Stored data
(** X3: the detection interval that is saved is the one loaded.  Whatever
    integer the spin box holds -- zero and negative ones too, no range is
    checked -- [save_detection_interval] keeps it as the interval and stores
    it, and [load_config], reading the parser that was stored, finds that
    integer again. *)
Theorem interval_round_trip (c : ConfigParser) (interval n : Z) :
  snd (save_detection_interval c interval (TkVar (Returns n))) = n
  /\ snd (load_config
            (ReadOk (fst (save_detection_interval c interval (TkVar (Returns n))))))
     = n.
Proof.
  unfold save_detection_interval. cbn [int_get].
  set (c0 := if has_section c "SETTINGS" then c else add_section c "SETTINGS").
  assert (exists d, Dict.get (sections c0) "SETTINGS" = Some d) as [d Hd].
  { subst c0. unfold has_section, Dict.mem.
    destruct (Dict.get (sections c) "SETTINGS") as [d|] eqn:E; [eauto|].
    exists Dict.empty. unfold add_section; simpl.
    rewrite Dict_get_app, E. reflexivity. }
  assert (config_set c0 "SETTINGS" "detection_interval" (py_str n)
          = Returns {| defaults := defaults c0;
                       sections := Dict.set (sections c0) "SETTINGS"
                                     (Dict.set d "detection_interval" (py_str n)) |})
    as ->.
  { unfold config_set.
    assert ((if String.eqb (py_str n) "" then Returns (py_str n)
             else before_set (py_str n)) = Returns (py_str n)) as ->
        by (destruct (String.eqb (py_str n) "");
            auto using before_set_plain, no_percent_in_py_str).
    cbn [String.eqb Ascii.eqb Bool.eqb orb default_section].
    now rewrite Hd. }
  split; [reflexivity|].
  cbn [fst load_config].
  match goal with
  | |- context [has_section ?c1 _] =>
      assert (Dict.get (sections c1) "SETTINGS"
              = Some (Dict.set d "detection_interval" (py_str n))) as Hd1
        by (simpl; apply Dict_get_set_same);
      unfold has_section, Dict.mem, config_getint;
      rewrite (@config_get_in_section c1 "SETTINGS" _ "detection_interval" None Hd1);
      rewrite Hd1
  end.
  change (lower "detection_interval") with "detection_interval".
  rewrite Dict_get_app, Dict_get_set_same.
  rewrite before_get_plain by apply no_percent_in_py_str.
  now rewrite py_int_py_str.
Qed.

Section Timer.

Context {W : Type} `{Desktop W}.

(** A round of the timer with an interval that [time.sleep] refuses: the
    sleep after the tick raises, and so does the sleep of the handler. *)
Lemma timer_round_raises (st : self W) :
  detection_interval st < 0 \/ 9223372036 < detection_interval st ->
  fst (timer_round st)
  = Exc (if (detection_interval st <? -9223372036)
            || (9223372036 <? detection_interval st)
         then OverflowError else ValueError).
Proof.
  intros Hi. remember (timer_round st) as r eqn:Er.
  unfold timer_round, try_except, bind, get in Er. cbn beta iota in Er.
  destruct (check_auto_screen_off_run st) as [Hv (Hr & Hd & _)].
  destruct (check_auto_screen_off st) as [v st1]. simpl in Hv, Hr, Hd.
  subst v. rewrite sleep_refused in Er by lia. cbn beta iota in Er.
  rewrite sleep_refused in Er by lia. subst r. cbn [fst]. rewrite Hd.
  replace (detection_interval st * 1000 <? -9223372036000)
    with (detection_interval st <? -9223372036)
    by (destruct (Z.ltb_spec (detection_interval st) (-9223372036)),
          (Z.ltb_spec (detection_interval st * 1000) (-9223372036000));
        try reflexivity; lia).
  replace (9223372036000 <? detection_interval st * 1000)
    with (9223372036 <? detection_interval st)
    by (destruct (Z.ltb_spec 9223372036 (detection_interval st)),
          (Z.ltb_spec 9223372036000 (detection_interval st * 1000));
        try reflexivity; lia).
  reflexivity.
Qed.

(** The state query leaves everything as it is. *)
Lemma queries_is_monitor_on (m : monitor) :
  sound only_queries (is_monitor_on (W := W) m).
Proof.
  apply sound_is_monitor_on.
  - exact only_queries_refl.
  - exact only_queries_trans.
  - exact only_queries_log.
Qed.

**What is being asked:** Your answer must be the lines from the first line of the entries above through the line that contains "match goal with", written out exactly.

**Expected answer:**
(** X3: the detection interval that is saved is the one loaded.  Whatever
    integer the spin box holds -- zero and negative ones too, no range is
    checked -- [save_detection_interval] keeps it as the interval and stores
    it, and [load_config], reading the parser that was stored, finds that
    integer again. *)
Theorem interval_round_trip (c : ConfigParser) (interval n : Z) :
  snd (save_detection_interval c interval (TkVar (Returns n))) = n
  /\ snd (load_config
            (ReadOk (fst (save_detection_interval c interval (TkVar (Returns n))))))
     = n.
Proof.
  unfold save_detection_interval. cbn [int_get].
  set (c0 := if has_section c "SETTINGS" then c else add_section c "SETTINGS").
  assert (exists d, Dict.get (sections c0) "SETTINGS" = Some d) as [d Hd].
  { subst c0. unfold has_section, Dict.mem.
    destruct (Dict.get (sections c) "SETTINGS") as [d|] eqn:E; [eauto|].
    exists Dict.empty. unfold add_section; simpl.
    rewrite Dict_get_app, E. reflexivity. }
  assert (config_set c0 "SETTINGS" "detection_interval" (py_str n)
          = Returns {| defaults := defaults c0;
                       sections := Dict.set (sections c0) "SETTINGS"
                                     (Dict.set d "detection_interval" (py_str n)) |})
    as ->.
  { unfold config_set.
    assert ((if String.eqb (py_str n) "" then Returns (py_str n)
             else before_set (py_str n)) = Returns (py_str n)) as ->
        by (destruct (String.eqb (py_str n) "");
            auto using before_set_plain, no_percent_in_py_str).
    cbn [String.eqb Ascii.eqb Bool.eqb orb default_section].
    now rewrite Hd. }
  split; [reflexivity|].
  cbn [fst load_config].
  match goal with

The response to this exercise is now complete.